Une augmentation des prix généralisée
Les pays africains produisent entre 22 et 25 millions de tonnes de blé et en importent près de 55, dont plus de la moitié va en Afrique du Nord. La consommation de farine de blé a beaucoup augmenté ces dernières années, en particulier dans les villes africaines. « La farine de blé présente l’avantage d’être facilement panifiable à la différence d’autres céréales locales comme le sorgho ou le millet », affirme Matthieu Brun, directeur scientifique de la Fondation pour l’agriculture et la ruralité dans le monde (Farm).
Avec le conflit en Ukraine, les prix flambent et pas seulement ceux du blé. Cette hausse s’est déjà transmise à toutes les céréales de substitution y compris le riz. A cela s’ajoute l’augmentation des prix du gasoil et du gaz. « Comme en 2008, les prix de l’énergie ont augmenté, entraînant une augmentation du prix des produits alimentaires », affirme Franck Galtier, chercheur en économie politique au Centre de coopération international en recherche agronomique pour le développement (Cirad).
Doublement du prix des engrais
Par ailleurs, la Russie est le premier exportateur mondial d’urée, le deuxième de potasse et d’ammoniac, nécessaires à la production d’engrais. La hausse des cours du gaz naturel renchérit déjà la production d’ammoniac. Avec les prix des engrais multipliés par presque deux depuis l’été 2021, il y aura des conséquences sur les productions locales. En 2020, les pays d’Afrique subsaharienne ont importé 5,6 millions de tonnes de fertilisants azotés. L’Afrique du Sud, l’Ethiopie, le Malawi et le Kenya sont les principaux importateurs. Le Nigeria est le seul pays en Afrique de l’Ouest à en produire.
« Dans certains pays, les producteurs devront absorber le coût de l’augmentation des intrants, s’ils le peuvent, quand ailleurs d’autres n’auront d’autre choix que d’en acheter moins, ce qui aura des conséquences sur les rendements de certaines cultures. »

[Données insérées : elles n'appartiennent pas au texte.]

(* ===== verification/HostAuthz.v ===== *)
(** * Authorization of actor host reports
      (pkg/actors/hostauthz/hostauthz.go, pkg/placement/internal/authorizer/authorizer.go)

    Every report is checked against the SPIFFE identity of the caller before
    it reaches a placement loop.  The identity comes from the security handler:
    [caller] is [None] when mTLS is disabled, [Some None] when no client ID can
    be read from the context, [Some (Some id)] otherwise. *)

From Stdlib Require Import Ascii.
From S2P Require Import Prelude GoLib PlacementStore.

(** ** Definitions *)

(** [strings.HasPrefix] *)
Definition HasPrefix (s p : string) : bool := String.prefix p s.

Record Report := mkReport { AppID : string; r_Namespace : string; ActorTypes : list string }.

Record SpiffeID := mkSpiffeID { id_AppID : string; id_Namespace : string }.

Inductive authz_error :=
  | Unauthenticated
  | AppIDMismatch (reported actual : string)
  | NamespaceMismatch (reported actual : string)
  | EntityNotAllowed (entity appID ns : string)
  | InvalidArgument (msg : string).

Definition internalActorTypePrefix : string := "dapr.internal.".

(** The pair [(internal, owned)]. *)
Definition InternalActorType (actorType ns appID : string) : bool * bool :=
  if negb (String.eqb actorType "dapr.internal") && negb (HasPrefix actorType internalActorTypePrefix)
  then (false, false)
  else if String.eqb ns EmptyString || String.eqb appID EmptyString then (true, false)
  else
    let owner := String.append internalActorTypePrefix (String.append ns (String.append "." appID)) in
    (true, String.eqb actorType owner || HasPrefix actorType (String.append owner ".")).

(** The loop of [Authorize] over the actor types. *)
Fixpoint check_types (r : Report) (ts : list string) : option authz_error :=
  match ts with
  | [] => None
  | t :: ts' =>
      let '(internal, owned) := InternalActorType t (r_Namespace r) (AppID r) in
      if internal && negb owned then Some (EntityNotAllowed t (AppID r) (r_Namespace r))
      else check_types r ts'
  end.

Definition Authorize (caller : option (option SpiffeID)) (r : Report) : option authz_error :=
  match caller with
  | Some None => Some Unauthenticated
  | Some (Some id) =>
      if negb (String.eqb (AppID r) (id_AppID id)) then Some (AppIDMismatch (AppID r) (id_AppID id))
      else if negb (String.eqb (r_Namespace r) (id_Namespace id))
      then Some (NamespaceMismatch (r_Namespace r) (id_Namespace id))
      else check_types r (ActorTypes r)
  | None => check_types r (ActorTypes r)
  end.

(** [Authorizer.Host]; [msg] is [None] for a nil message. *)
Definition Authorizer_Host (caller : option (option SpiffeID)) (msg : option Host) : option authz_error :=
  match msg with
  | None => Some (InvalidArgument "received nil host report")
  | Some h =>
      if bool_decide (Operation h = UNKNOWN) && bool_decide (Version h ≠ None)
      then Some (InvalidArgument "both operation and version must be set or both must be unset")
      else if (String.length (Id h) =? 0) || (String.length (Namespace h) =? 0)
      then Some (InvalidArgument "host ID and namespace must be provided")
      else Authorize caller {| AppID := Id h; r_Namespace := Namespace h; ActorTypes := Entities h |}
  end.

(** ** Lemmas *)

Lemma prefix_spec p s : String.prefix p s = true ↔ ∃ r, s = String.append p r.
Proof.
  revert s; induction p as [|c p IH]; intros s.
  - split; [intros _; by exists s|by destruct s].
  - destruct s as [|c' s]; simpl; [split; [done|intros [r Hr]; discriminate Hr]|].
    destruct (Ascii.ascii_dec c c') as [->|Hne].
    + rewrite IH. split; intros [r Hr]; exists r; [by rewrite Hr|by injection Hr].
    + split; [done|]. intros [r Hr]. injection Hr as Hc _. done.
Qed.

Lemma append_inj_l p s1 s2 : String.append p s1 = String.append p s2 → s1 = s2.
Proof. induction p as [|c p IH]; [done|]. intros H. apply IH. by injection H. Qed.

Fixpoint no_dot (s : string) : bool :=
  match s with
  | EmptyString => true
  | String c s' => negb (Ascii.eqb c "."%char) && no_dot s'
  end.

(** [s] is [a] alone or [a] followed by a dot. *)
Definition headed (a s : string) : Prop := s = a ∨ ∃ r, s = String.append a (String "." r).

Lemma headed_inj a1 a2 s : no_dot a1 = true → no_dot a2 = true → headed a1 s → headed a2 s → a1 = a2.
Proof.
  revert a2 s; induction a1 as [|c a1 IH]; intros [|c2 a2] s H1 H2 Hh1 Hh2; [done|..].
  - exfalso. simpl in H2. destruct Hh1 as [->|[r1 ->]], Hh2 as [E|[r2 E]]; try discriminate E;
      injection E as Ec _; subst c2; by rewrite Ascii.eqb_refl in H2.
  - exfalso. simpl in H1. destruct Hh2 as [->|[r1 ->]], Hh1 as [E|[r2 E]]; try discriminate E;
      injection E as Ec _; subst c; by rewrite Ascii.eqb_refl in H1.
  - simpl in H1, H2. apply andb_prop in H1 as [_ H1], H2 as [_ H2].
    destruct s as [|c0 s]; [destruct Hh1 as [E|[r E]]; discriminate E|].
    assert (Ht : ∀ c a, headed (String c a) (String c0 s) → c = c0 ∧ headed a s).
    { intros c' a [E|[r E]]; injection E as Ec Es; subst; (split; [done|]); [by left|right; by exists r]. }
    apply Ht in Hh1 as [-> Hh1], Hh2 as [-> Hh2]. f_equal. by apply (IH a2 s).
Qed.

Lemma owned_headed t ns a :
  (InternalActorType t ns a).2 = true ↔
  ns ≠ EmptyString ∧ a ≠ EmptyString ∧
  ∃ s, t = String.append internalActorTypePrefix (String.append ns (String "." s)) ∧ headed a s.
Proof.
  unfold InternalActorType. set (P := internalActorTypePrefix). split.
  - destruct (negb _ && negb _); [done|].
    destruct (String.eqb_spec ns EmptyString); [done|]. destruct (String.eqb_spec a EmptyString); [done|].
    simpl. intros [E%String.eqb_eq|E]%orb_prop; (split_and!; [done..|]).
    + exists a. split; [exact E|by left].
    + unfold HasPrefix in E. apply prefix_spec in E as [r ->]. exists (String.append a (String "." r)).
      split; [|right; by exists r]. by rewrite !string_append_assoc.
  - intros (Hns & Ha & s & -> & Hs).
    assert (HP : HasPrefix (String.append P (String.append ns (String "." s))) P = true).
    { apply prefix_spec. eauto. }
    rewrite HP, andb_false_r. apply String.eqb_neq in Hns as ->, Ha as ->. simpl.
    apply orb_true_intro. destruct Hs as [->|[r ->]].
    + left. apply String.eqb_refl.
    + right. apply prefix_spec. exists r. by rewrite !string_append_assoc.
Qed.

Lemma check_types_None r ts :
  check_types r ts = None ↔
  ∀ t, t ∈ ts → (InternalActorType t (r_Namespace r) (AppID r)).1 = true →
       (InternalActorType t (r_Namespace r) (AppID r)).2 = true.
Proof.
  induction ts as [|t ts IH]; simpl; [split; [set_solver|done]|].
  destruct (InternalActorType t (r_Namespace r) (AppID r)) as [i o] eqn:E.
  destruct (i && negb o) eqn:Eb.
  - apply andb_prop in Eb as [-> ->%negb_true_iff]. split; [done|]. intros H.
    specialize (H t ltac:(left)). rewrite E in H. by specialize (H eq_refl).
  - rewrite IH. split; [|set_solver]. intros H t' [->|Ht']%elem_of_cons; [|auto].
    rewrite E. simpl. intros ->. by destruct o.
Qed.

(** The reserved actor types. *)
Definition reserved (t : string) : Prop :=
  t = "dapr.internal" ∨ ∃ r, t = String.append internalActorTypePrefix r.

(** [t] belongs to app [a] of namespace [ns]. *)
Definition belongs (ns a t : string) : Prop :=
  ∃ s, t = String.append internalActorTypePrefix (String.append ns (String "." s)) ∧ headed a s.

Lemma internal_spec t ns a : (InternalActorType t ns a).1 = true ↔ reserved t.
Proof.
  unfold InternalActorType, HasPrefix, reserved. rewrite <-(prefix_spec internalActorTypePrefix t).
  destruct (String.eqb_spec t "dapr.internal") as [->|Hne]; simpl.
  - split; [by left|by repeat case_match].
  - destruct (String.prefix _ t); simpl; [split; [by right|by repeat case_match]|].
    split; [done|by intros [?|?]].
Qed.

Lemma Authorize_None caller r :
  r_Namespace r ≠ EmptyString → AppID r ≠ EmptyString →
  Authorize caller r = None ↔
  (∀ o, caller = Some o → ∃ id, o = Some id ∧ AppID r = id_AppID id ∧ r_Namespace r = id_Namespace id) ∧
  (∀ t, t ∈ ActorTypes r → reserved t → belongs (r_Namespace r) (AppID r) t).
Proof.
  intros Hns Ha.
  assert (Hct : check_types r (ActorTypes r) = None ↔
    ∀ t, t ∈ ActorTypes r → reserved t → belongs (r_Namespace r) (AppID r) t).
  { rewrite check_types_None. setoid_rewrite internal_spec. setoid_rewrite owned_headed. naive_solver. }
  unfold Authorize. destruct caller as [[id|]|].
  - destruct (String.eqb_spec (AppID r) (id_AppID id)) as [E1|E1]; simpl;
      [|split; [done|]; intros [H _]; destruct (H _ eq_refl) as (? & [= <-] & ? & _); done].
    destruct (String.eqb_spec (r_Namespace r) (id_Namespace id)) as [E2|E2]; simpl;
      [|split; [done|]; intros [H _]; destruct (H _ eq_refl) as (? & [= <-] & _ & ?); done].
    rewrite Hct. split; [|by intros [_ ?]]. intros H. split; [|done]. intros o [= <-]. eauto.
  - split; [done|]. intros [H _]. by destruct (H _ eq_refl) as (? & ? & _).
  - rewrite Hct. naive_solver.
Qed.

(** ** Properties *)

(** Host authorization is exact: a report is accepted if and only if it has an app ID and a
    namespace, an unknown operation carries no version, with mTLS the caller's SPIFFE
    identity has that app ID and namespace, and every reserved (dapr.internal.) actor type
    it lists belongs to that namespace and app. *)
Theorem authorizer_host_exact caller h :
  Authorizer_Host caller (Some h) = None ↔
  (Operation h = UNKNOWN → Version h = None) ∧ Id h ≠ EmptyString ∧ Namespace h ≠ EmptyString ∧
  (∀ o, caller = Some o → ∃ id, o = Some id ∧ Id h = id_AppID id ∧ Namespace h = id_Namespace id) ∧
  (∀ t, t ∈ Entities h → reserved t → belongs (Namespace h) (Id h) t).
Proof.
  unfold Authorizer_Host.
  assert (Hlen : ∀ s, (String.length s =? 0) = false ↔ s ≠ EmptyString) by (by intros []).
  destruct (bool_decide (Operation h = UNKNOWN) && bool_decide (Version h ≠ None)) eqn:Hv.
  { apply andb_prop in Hv as [?%bool_decide_eq_true ?%bool_decide_eq_true]. naive_solver. }
  apply andb_false_iff in Hv as Hv'.
  assert (HV : Operation h = UNKNOWN → Version h = None).
  { intros Hop. destruct Hv' as [?%bool_decide_eq_false|Hn%bool_decide_eq_false]; [done|].
    destruct (Version h); [|done]. by destruct Hn. }
  destruct (_ || _) eqn:Hl.
  - split; [done|]. intros (_ & Hid & Hns & _). apply Hlen in Hid, Hns. by rewrite Hid, Hns in Hl.
  - apply orb_false_elim in Hl as [Hid%Hlen Hns%Hlen]. rewrite Authorize_None by done. simpl. naive_solver.
Qed.

(** An internal actor type has one owner: within a namespace no two app IDs without dots
    both own the same internal actor type. *)
Theorem internal_type_owner_unique t ns a1 a2 :
  no_dot a1 = true → no_dot a2 = true →
  (InternalActorType t ns a1).2 = true → (InternalActorType t ns a2).2 = true → a1 = a2.
Proof.
  intros H1 H2 (_ & _ & s1 & -> & Hs1)%owned_headed (_ & _ & s2 & E & Hs2)%owned_headed.
  apply append_inj_l, append_inj_l in E. injection E as <-. by apply (headed_inj a1 a2 s1).
Qed.

Lemma internal_type_owner_unique_witness :
  (InternalActorType "dapr.internal.default.app.workflow" "default" "app").2 = true ∧
  ∀ a, no_dot a = true → (InternalActorType "dapr.internal.default.app.workflow" "default" a).2 = true → a = "app".
Proof.
  split; [reflexivity|]. intros a H1 H2.
  apply (internal_type_owner_unique "dapr.internal.default.app.workflow" "default" a "app" H1);
    [reflexivity|exact H2|reflexivity].
Defined.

Matthieu Brun, directeur scientifique de la Farm
Fondation pour l’agriculture et la ruralité dans le monde
La production en baisse au Sahel
Aux conséquences de la guerre en Ukraine s’ajoutent celles des attaques jihadistes au Sahel qui entraînent des déplacements massifs de populations et une baisse des productions agricoles. Au Niger, la récolte de céréales a enregistré en 2021 une chute de près de 40%, au Mali de 15% et au Burkina Faso de 10%.
Les pays africains doivent, plus que jamais, mettre en place des politiques agricoles actives pour se rapprocher d’une certaine souveraineté alimentaire. Et ce, alors que la part des importations dans la consommation est passée de 10% en 1975 à 25% aujourd’hui, essentiellement en raison de l’augmentation de la population urbaine.
Le Programme des Nations unies pour le développement (Pnud) a lancé ces derniers jours un cri d’alarme. « C’est une crise sans précédent pour le continent », a souligné l’économiste en chef du Pnud Afrique, Raymond Gilpin. « Nous voyons la possibilité de tensions dans les points chauds comme le Sahel, certaines parties de l’Afrique centrale et la corne de l’Afrique », a-t-il déclaré.